Die Symptome können bei den Betroffenen ganz unterschiedlich sein. Typisch für die Störung ist das Erleben von Gegensätzen, die kaum zu ertragen sind und die darüber hinaus noch mehrfach täglich wechseln können. So können die Gefühle von Leere zu maximaler Anspannung wechseln und dazu führen, dass man mit Selbstverletzungen, Substanzkonsum oder anderen riskanten Verhaltensweisen sich zu helfen versucht.

Die Symptome, die oftmals gegen Ende des Jugendalters auftreten, haben schwerwiegende Auswirkungen auf das Leben der Betroffenen, aber auch auf deren Umfeld. Die heftigen Stimmungs- und Gefühlsschwankungen beeinträchtigen den Alltag massiv. Die Borderline-Persönlichkeitsstörung muss mit Psychotherapie behandelt werden, manchmal in Kombination mit einer medikamentösen Behandlung.

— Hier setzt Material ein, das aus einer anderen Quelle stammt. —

(** ** The font ([font.rs]) *)

Module Font.
(* console_fb/src/font.rs:6-7 FONT_WIDTH *)
Definition FONT_WIDTH : nat := 8.
(* console_fb/src/font.rs:9-10 FONT_HEIGHT *)
Definition FONT_HEIGHT : nat := 16.
#[local] Open Scope N_scope.
(* console_fb/src/font.rs:31-62 FONT_DATA *)
Definition font_00 : list (list N) := [
  [0; 0; 0; 0; 0; 0; 0; 0; 0; 0; 0; 0; 0; 0; 0; 0];
  [0; 0; 0; 0; 0; 0; 0; 0; 0; 0; 0; 0; 0; 0; 0; 0];
  [0; 0; 0; 0; 0; 0; 0; 0; 0; 0; 0; 0; 0; 0; 0; 0];
  [0; 0; 0; 0; 0; 0; 0; 0; 0; 0; 0; 0; 0; 0; 0; 0];
  [0; 0; 0; 0; 0; 0; 0; 0; 0; 0; 0; 0; 0; 0; 0; 0];
  [0; 0; 0; 0; 0; 0; 0; 0; 0; 0; 0; 0; 0; 0; 0; 0];
  [0; 0; 0; 0; 0; 0; 0; 0; 0; 0; 0; 0; 0; 0; 0; 0];
  [0; 0; 0; 0; 0; 0; 0; 0; 0; 0; 0; 0; 0; 0; 0; 0];
  [0; 0; 0; 0; 0; 0; 0; 0; 0; 0; 0; 0; 0; 0; 0; 0];
  [0; 0; 0; 0; 0; 0; 0; 0; 0; 0; 0; 0; 0; 0; 0; 0];
  [0; 0; 0; 0; 0; 0; 0; 0; 0; 0; 0; 0; 0; 0; 0; 0];
  [0; 0; 0; 0; 0; 0; 0; 0; 0; 0; 0; 0; 0; 0; 0; 0];
  [0; 0; 0; 0; 0; 0; 0; 0; 0; 0; 0; 0; 0; 0; 0; 0];
  [0; 0; 0; 0; 0; 0; 0; 0; 0; 0; 0; 0; 0; 0; 0; 0];
  [0; 0; 0; 0; 0; 0; 0; 0; 0; 0; 0; 0; 0; 0; 0; 0];
  [0; 0; 0; 0; 0; 0; 0; 0; 0; 0; 0; 0; 0; 0; 0; 0];
  [0; 0; 0; 0; 0; 0; 0; 0; 0; 0; 0; 0; 0; 0; 0; 0];
  [0; 0; 0; 0; 0; 0; 0; 0; 0; 0; 0; 0; 0; 0; 0; 0];
  [0; 0; 0; 0; 0; 0; 0; 0; 0; 0; 0; 0; 0; 0; 0; 0];
  [0; 0; 0; 0; 0; 0; 0; 0; 0; 0; 0; 0; 0; 0; 0; 0];
  [0; 0; 0; 0; 0; 0; 0; 0; 0; 0; 0; 0; 0; 0; 0; 0];
  [0; 0; 0; 0; 0; 0; 0; 0; 0; 0; 0; 0; 0; 0; 0; 0];
  [0; 0; 0; 0; 0; 0; 0; 0; 0; 0; 0; 0; 0; 0; 0; 0];
  [0; 0; 0; 0; 0; 0; 0; 0; 0; 0; 0; 0; 0; 0; 0; 0];
  [0; 0; 0; 0; 0; 0; 0; 0; 0; 0; 0; 0; 0; 0; 0; 0];
  [0; 0; 0; 0; 0; 0; 0; 0; 0; 0; 0; 0; 0; 0; 0; 0];
  [0; 0; 0; 0; 0; 0; 0; 0; 0; 0; 0; 0; 0; 0; 0; 0];
  [0; 0; 0; 0; 0; 0; 0; 0; 0; 0; 0; 0; 0; 0; 0; 0];
  [0; 0; 0; 0; 0; 0; 0; 0; 0; 0; 0; 0; 0; 0; 0; 0];
  [0; 0; 0; 0; 0; 0; 0; 0; 0; 0; 0; 0; 0; 0; 0; 0];
  [0; 0; 0; 0; 0; 0; 0; 0; 0; 0; 0; 0; 0; 0; 0; 0];
  [0; 0; 0; 0; 0; 0; 0; 0; 0; 0; 0; 0; 0; 0; 0; 0]
].
(* console_fb/src/font.rs:64-213 FONT_DATA *)
Definition font_20 : list (list N) := [
  [0; 0; 0; 0; 0; 0; 0; 0; 0; 0; 0; 0; 0; 0; 0; 0];
  [0; 0; 0x18; 0x3C; 0x3C; 0x3C; 0x18; 0x18; 0x18; 0; 0x18; 0x18; 0; 0; 0; 0];
  [0; 0x66; 0x66; 0x66; 0x24; 0; 0; 0; 0; 0; 0; 0; 0; 0; 0; 0];
  [0; 0; 0; 0x6C; 0x6C; 0xFE; 0x6C; 0x6C; 0x6C; 0xFE; 0x6C; 0x6C; 0; 0; 0; 0];
  [0x18; 0x18; 0x7C; 0xC6; 0xC2; 0xC0; 0x7C; 0x06; 0x06; 0x86; 0xC6; 0x7C; 0x18; 0x18; 0; 0];
  [0; 0; 0; 0; 0xC2; 0xC6; 0x0C; 0x18; 0x30; 0x60; 0xC6; 0x86; 0; 0; 0; 0];
  [0; 0; 0x38; 0x6C; 0x6C; 0x38; 0x76; 0xDC; 0xCC; 0xCC; 0xCC; 0x76; 0; 0; 0; 0];
  [0; 0x30; 0x30; 0x30; 0x60; 0; 0; 0; 0; 0; 0; 0; 0; 0; 0; 0];
  [0; 0; 0x0C; 0x18; 0x30; 0x30; 0x30; 0x30; 0x30; 0x30; 0x18; 0x0C; 0; 0; 0; 0];
  [0; 0; 0x30; 0x18; 0x0C; 0x0C; 0x0C; 0x0C; 0x0C; 0x0C; 0x18; 0x30; 0; 0; 0; 0];
  [0; 0; 0; 0; 0; 0x66; 0x3C; 0xFF; 0x3C; 0x66; 0; 0; 0; 0; 0; 0];
  [0; 0; 0; 0; 0; 0x18; 0x18; 0x7E; 0x18; 0x18; 0; 0; 0; 0; 0; 0];
  [0; 0; 0; 0; 0; 0; 0; 0; 0; 0x18; 0x18; 0x18; 0x30; 0; 0; 0];
  [0; 0; 0; 0; 0; 0; 0; 0xFE; 0; 0; 0; 0; 0; 0; 0; 0];
  [0; 0; 0; 0; 0; 0; 0; 0; 0; 0; 0x18; 0x18; 0; 0; 0; 0];
  [0; 0; 0; 0; 0x02; 0x06; 0x0C; 0x18; 0x30; 0x60; 0xC0; 0x80; 0; 0; 0; 0];
  [0; 0; 0x7C; 0xC6; 0xC6; 0xCE; 0xD6; 0xD6; 0xD6; 0xE6; 0xC6; 0x7C; 0; 0; 0; 0];
  [0; 0; 0x18; 0x38; 0x78; 0x18; 0x18; 0x18; 0x18; 0x18; 0x18; 0x7E; 0; 0; 0; 0];
  [0; 0; 0x7C; 0xC6; 0x06; 0x0C; 0x18; 0x30; 0x60; 0xC0; 0xC6; 0xFE; 0; 0; 0; 0];
  [0; 0; 0x7C; 0xC6; 0x06; 0x06; 0x3C; 0x06; 0x06; 0x06; 0xC6; 0x7C; 0; 0; 0; 0];
  [0; 0; 0x0C; 0x1C; 0x3C; 0x6C; 0xCC; 0xFE; 0x0C; 0x0C; 0x0C; 0x1E; 0; 0; 0; 0];
  [0; 0; 0xFE; 0xC0; 0xC0; 0xC0; 0xFC; 0x06; 0x06; 0x06; 0xC6; 0x7C; 0; 0; 0; 0];
  [0; 0; 0x38; 0x60; 0xC0; 0xC0; 0xFC; 0xC6; 0xC6; 0xC6; 0xC6; 0x7C; 0; 0; 0; 0];
  [0; 0; 0xFE; 0xC6; 0x06; 0x06; 0x0C; 0x18; 0x30; 0x30; 0x30; 0x30; 0; 0; 0; 0];
  [0; 0; 0x7C; 0xC6; 0xC6; 0xC6; 0x7C; 0xC6; 0xC6; 0xC6; 0xC6; 0x7C; 0; 0; 0; 0];
  [0; 0; 0x7C; 0xC6; 0xC6; 0xC6; 0x7E; 0x06; 0x06; 0x06; 0x0C; 0x78; 0; 0; 0; 0];
  [0; 0; 0; 0; 0x18; 0x18; 0; 0; 0; 0x18; 0x18; 0; 0; 0; 0; 0];
  [0; 0; 0; 0; 0x18; 0x18; 0; 0; 0; 0x18; 0x18; 0x30; 0; 0; 0; 0];
  [0; 0; 0; 0x06; 0x0C; 0x18; 0x30; 0x60; 0x30; 0x18; 0x0C; 0x06; 0; 0; 0; 0];
  [0; 0; 0; 0; 0; 0x7E; 0; 0; 0x7E; 0; 0; 0; 0; 0; 0; 0];
  [0; 0; 0; 0x60; 0x30; 0x18; 0x0C; 0x06; 0x0C; 0x18; 0x30; 0x60; 0; 0; 0; 0];
  [0; 0; 0x7C; 0xC6; 0xC6; 0x0C; 0x18; 0x18; 0x18; 0; 0x18; 0x18; 0; 0; 0; 0]
].
(* console_fb/src/font.rs:215-348 FONT_DATA *)
Definition font_40 : list (list N) := [
  [0; 0; 0x7C; 0xC6; 0xC6; 0xDE; 0xDE; 0xDE; 0xDC; 0xC0; 0xC1; 0x7E; 0; 0; 0; 0];
  [0; 0; 0x10; 0x38; 0x6C; 0xC6; 0xC6; 0xFE; 0xC6; 0xC6; 0xC6; 0xC6; 0; 0; 0; 0];
  [0; 0; 0xFC; 0x66; 0x66; 0x66; 0x7C; 0x66; 0x66; 0x66; 0x66; 0xFC; 0; 0; 0; 0];
  [0; 0; 0x3C; 0x66; 0xC2; 0xC0; 0xC0; 0xC0; 0xC0; 0xC2; 0x66; 0x3C; 0; 0; 0; 0];
  [0; 0; 0xF8; 0x6C; 0x66; 0x66; 0x66; 0x66; 0x66; 0x66; 0x6C; 0xF8; 0; 0; 0; 0];
  [0; 0; 0xFE; 0x66; 0x62; 0x68; 0x78; 0x68; 0x60; 0x62; 0x66; 0xFE; 0; 0; 0; 0];
  [0; 0; 0xFE; 0x66; 0x62; 0x68; 0x78; 0x68; 0x60; 0x60; 0x60; 0xF0; 0; 0; 0; 0];
  [0; 0; 0x3C; 0x66; 0xC2; 0xC0; 0xC0; 0xDE; 0xC6; 0xC6; 0x66; 0x3A; 0; 0; 0; 0];
  [0; 0; 0xC6; 0xC6; 0xC6; 0xC6; 0xFE; 0xC6; 0xC6; 0xC6; 0xC6; 0xC6; 0; 0; 0; 0];
  [0; 0; 0x3C; 0x18; 0x18; 0x18; 0x18; 0x18; 0x18; 0x18; 0x18; 0x3C; 0; 0; 0; 0];
  [0; 0; 0x1E; 0x0C; 0x0C; 0x0C; 0x0C; 0x0C; 0xCC; 0xCC; 0xCC; 0x78; 0; 0; 0; 0];
  [0; 0; 0xE6; 0x66; 0x66; 0x6C; 0x78; 0x78; 0x6C; 0x66; 0x66; 0xE6; 0; 0; 0; 0];
  [0; 0; 0xF0; 0x60; 0x60; 0x60; 0x60; 0x60; 0x60; 0x62; 0x66; 0xFE; 0; 0; 0; 0];
  [0; 0; 0xC6; 0xEE; 0xFE; 0xFE; 0xD6; 0xC6; 0xC6; 0xC6; 0xC6; 0xC6; 0; 0; 0; 0];
  [0; 0; 0xC6; 0xE6; 0xF6; 0xFE; 0xDE; 0xCE; 0xC6; 0xC6; 0xC6; 0xC6; 0; 0; 0; 0];
  [0; 0; 0x7C; 0xC6; 0xC6; 0xC6; 0xC6; 0xC6; 0xC6; 0xC6; 0xC6; 0x7C; 0; 0; 0; 0];
  [0; 0; 0xFC; 0x66; 0x66; 0x66; 0x7C; 0x60; 0x60; 0x60; 0x60; 0xF0; 0; 0; 0; 0];
  [0; 0; 0x7C; 0xC6; 0xC6; 0xC6; 0xC6; 0xC6; 0xC6; 0xD6; 0xDE; 0x7C; 0x0C; 0x0E; 0; 0];
  [0; 0; 0xFC; 0x66; 0x66; 0x66; 0x7C; 0x6C; 0x66; 0x66; 0x66; 0xE6; 0; 0; 0; 0];
  [0; 0; 0x7C; 0xC6; 0xC6; 0x60; 0x38; 0x0C; 0x06; 0xC6; 0xC6; 0x7C; 0; 0; 0; 0];
  [0; 0; 0x7E; 0x7E; 0x5A; 0x18; 0x18; 0x18; 0x18; 0x18; 0x18; 0x3C; 0; 0; 0; 0];
  [0; 0; 0xC6; 0xC6; 0xC6; 0xC6; 0xC6; 0xC6; 0xC6; 0xC6; 0xC6; 0x7C; 0; 0; 0; 0];
  [0; 0; 0xC6; 0xC6; 0xC6; 0xC6; 0xC6; 0xC6; 0xC6; 0x6C; 0x38; 0x10; 0; 0; 0; 0];
  [0; 0; 0xC6; 0xC6; 0xC6; 0xC6; 0xD6; 0xD6; 0xD6; 0xFE; 0xEE; 0x6C; 0; 0; 0; 0];
  [0; 0; 0xC6; 0xC6; 0x6C; 0x7C; 0x38; 0x38; 0x7C; 0x6C; 0xC6; 0xC6; 0; 0; 0; 0];
  [0; 0; 0x66; 0x66; 0x66; 0x66; 0x3C; 0x18; 0x18; 0x18; 0x18; 0x3C; 0; 0; 0; 0];
  [0; 0; 0xFE; 0xC6; 0x86; 0x0C; 0x18; 0x30; 0x60; 0xC2; 0xC6; 0xFE; 0; 0; 0; 0];
  [0; 0; 0x3C; 0x30; 0x30; 0x30; 0x30; 0x30; 0x30; 0x30; 0x30; 0x3C; 0; 0; 0; 0];
  [0; 0; 0; 0x80; 0xC0; 0xE0; 0x70; 0x38; 0x1C; 0x0E; 0x06; 0x02; 0; 0; 0; 0];
  [0; 0; 0x3C; 0x0C; 0x0C; 0x0C; 0x0C; 0x0C; 0x0C; 0x0C; 0x0C; 0x3C; 0; 0; 0; 0];
  [0x10; 0x38; 0x6C; 0xC6; 0; 0; 0; 0; 0; 0; 0; 0; 0; 0; 0; 0];
  [0; 0; 0; 0; 0; 0; 0; 0; 0; 0; 0; 0; 0; 0xFF; 0; 0]
].
(* console_fb/src/font.rs:350-483 FONT_DATA *)
Definition font_60 : list (list N) := [
  [0x30; 0x30; 0x18; 0; 0; 0; 0; 0; 0; 0; 0; 0; 0; 0; 0; 0];
  [0; 0; 0; 0; 0; 0x78; 0x0C; 0x7C; 0xCC; 0xCC; 0xCC; 0x76; 0; 0; 0; 0];
  [0; 0; 0xE0; 0x60; 0x60; 0x78; 0x6C; 0x66; 0x66; 0x66; 0x66; 0x7C; 0; 0; 0; 0];
  [0; 0; 0; 0; 0; 0x7C; 0xC6; 0xC0; 0xC0; 0xC0; 0xC6; 0x7C; 0; 0; 0; 0];
  [0; 0; 0x1C; 0x0C; 0x0C; 0x3C; 0x6C; 0xCC; 0xCC; 0xCC; 0xCC; 0x76; 0; 0; 0; 0];
  [0; 0; 0; 0; 0; 0x7C; 0xC6; 0xFE; 0xC0; 0xC0; 0xC6; 0x7C; 0; 0; 0; 0];
  [0; 0; 0x38; 0x6C; 0x64; 0x60; 0xF0; 0x60; 0x60; 0x60; 0x60; 0xF0; 0; 0; 0; 0];
  [0; 0; 0; 0; 0; 0x76; 0xCC; 0xCC; 0xCC; 0xCC; 0xCC; 0x7C; 0x0C; 0xCC; 0x78; 0];
  [0; 0; 0xE0; 0x60; 0x60; 0x6C; 0x76; 0x66; 0x66; 0x66; 0x66; 0xE6; 0; 0; 0; 0];
  [0; 0; 0x18; 0x18; 0; 0x38; 0x18; 0x18; 0x18; 0x18; 0x18; 0x3C; 0; 0; 0; 0];
  [0; 0; 0x06; 0x06; 0; 0x0E; 0x06; 0x06; 0x06; 0x06; 0x06; 0x06; 0x66; 0x66; 0x3C; 0];
  [0; 0; 0xE0; 0x60; 0x60; 0x66; 0x6C; 0x78; 0x78; 0x6C; 0x66; 0xE6; 0; 0; 0; 0];
  [0; 0; 0x38; 0x18; 0x18; 0x18; 0x18; 0x18; 0x18; 0x18; 0x18; 0x3C; 0; 0; 0; 0];
  [0; 0; 0; 0; 0; 0xEC; 0xFE; 0xD6; 0xD6; 0xD6; 0xD6; 0xC6; 0; 0; 0; 0];
  [0; 0; 0; 0; 0; 0xDC; 0x66; 0x66; 0x66; 0x66; 0x66; 0x66; 0; 0; 0; 0];
  [0; 0; 0; 0; 0; 0x7C; 0xC6; 0xC6; 0xC6; 0xC6; 0xC6; 0x7C; 0; 0; 0; 0];
  [0; 0; 0; 0; 0; 0xDC; 0x66; 0x66; 0x66; 0x66; 0x66; 0x7C; 0x60; 0x60; 0xF0; 0];
  [0; 0; 0; 0; 0; 0x76; 0xCC; 0xCC; 0xCC; 0xCC; 0xCC; 0x7C; 0x0C; 0x0C; 0x1E; 0];
  [0; 0; 0; 0; 0; 0xDC; 0x76; 0x66; 0x60; 0x60; 0x60; 0xF0; 0; 0; 0; 0];
  [0; 0; 0; 0; 0; 0x7C; 0xC6; 0x60; 0x38; 0x0C; 0xC6; 0x7C; 0; 0; 0; 0];
  [0; 0; 0x10; 0x30; 0x30; 0xFC; 0x30; 0x30; 0x30; 0x30; 0x36; 0x1C; 0; 0; 0; 0];
  [0; 0; 0; 0; 0; 0xCC; 0xCC; 0xCC; 0xCC; 0xCC; 0xCC; 0x76; 0; 0; 0; 0];
  [0; 0; 0; 0; 0; 0xC6; 0xC6; 0xC6; 0xC6; 0xC6; 0x6C; 0x38; 0; 0; 0; 0];
  [0; 0; 0; 0; 0; 0xC6; 0xC6; 0xD6; 0xD6; 0xD6; 0xFE; 0x6C; 0; 0; 0; 0];
  [0; 0; 0; 0; 0; 0xC6; 0x6C; 0x38; 0x38; 0x38; 0x6C; 0xC6; 0; 0; 0; 0];
  [0; 0; 0; 0; 0; 0xC6; 0xC6; 0xC6; 0xC6; 0xC6; 0xC6; 0x7E; 0x06; 0x0C; 0xF8; 0];
  [0; 0; 0; 0; 0; 0xFE; 0xCC; 0x18; 0x30; 0x60; 0xC6; 0xFE; 0; 0; 0; 0];
  [0; 0; 0x0E; 0x18; 0x18; 0x18; 0x70; 0x18; 0x18; 0x18; 0x18; 0x0E; 0; 0; 0; 0];
  [0; 0; 0x18; 0x18; 0x18; 0x18; 0; 0x18; 0x18; 0x18; 0x18; 0x18; 0; 0; 0; 0];
  [0; 0; 0x70; 0x18; 0x18; 0x18; 0x0E; 0x18; 0x18; 0x18; 0x18; 0x70; 0; 0; 0; 0];
  [0; 0; 0x76; 0xDC; 0; 0; 0; 0; 0; 0; 0; 0; 0; 0; 0; 0];
  [0; 0; 0; 0; 0x10; 0x38; 0x6C; 0xC6; 0xC6; 0xC6; 0xFE; 0; 0; 0; 0; 0]
].
(* console_fb/src/font.rs:25-29 FONT_DATA *)
Definition FONT_DATA : list (list N) := font_00 ++ font_20 ++ font_40 ++ font_60.
(* console_fb/src/font.rs:12-23 get_char_bitmap *)
Definition get_char_bitmap (ch : N) : list N :=
  match FONT_DATA !! N.to_nat ch with Some g => g | None => default [] (FONT_DATA !! 0x3F%nat) end.
End Font.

Weitere psychische Erkrankungen

  • Andauernder Stress führt zu einem Burnout.
  • Neurose ist ein Sammelbegriff für viele leichte psychische Störungen ohne erkennbare organische Ursache. Typisch für die verschiedenen Krankheitsbilder ist, dass das Verhalten durch Angst und Zwang dominiert wird.
  • Eine Demenz - zum Beispiel Alzheimer - ist das Ergebnis einer Hirnkrankheit. Dabei nimmt die kognitiven Leistungsfähigkeit des Hirns ab. Die Ursachen sind vielfältig.
  • Körperliche Symptome, die medizinisch nicht erklärbar sind, können sich unterschiedlich äussern. Die Gruppe der sogenannten «dissoziativen Störungen» ist vor allem psychisch bedingt.
  • Krankheiten und Entzündungen des Hirns sowie Unfälle können hirnorganische Psychosyndrome auslösen.
  • Posttraumatische Belastungsstörungen PTBS treten meist nach Ereignissen auf, die als lebensbedrohlich erlebt werden.
  • Wo kann die Grenze zwischen Körper und Psyche gezogen weren? Das Zusammenspiel zwischen Körper und Psyche steht bei den «psychosomatischen Störungen» im Zentrum der Behandlung.
  • Schlafstörungen werden immer häufiger. Eine Ursache könnte der heutige Lebensstil sein. Oft kommt noch Stress im Beruf und Privatleben hinzu.
  • Die krankhafte Brandstiftung - die «Pyromanie» - und das krankhafte Stehlen - die «Kleptomanie» - sind abnormale Gewohnheiten und Störungen, genauso wir das krankhafte Glücksspiel.
  • Störungen sexueller Präferenzen werden auch als «Paraphilien» bezeichnet.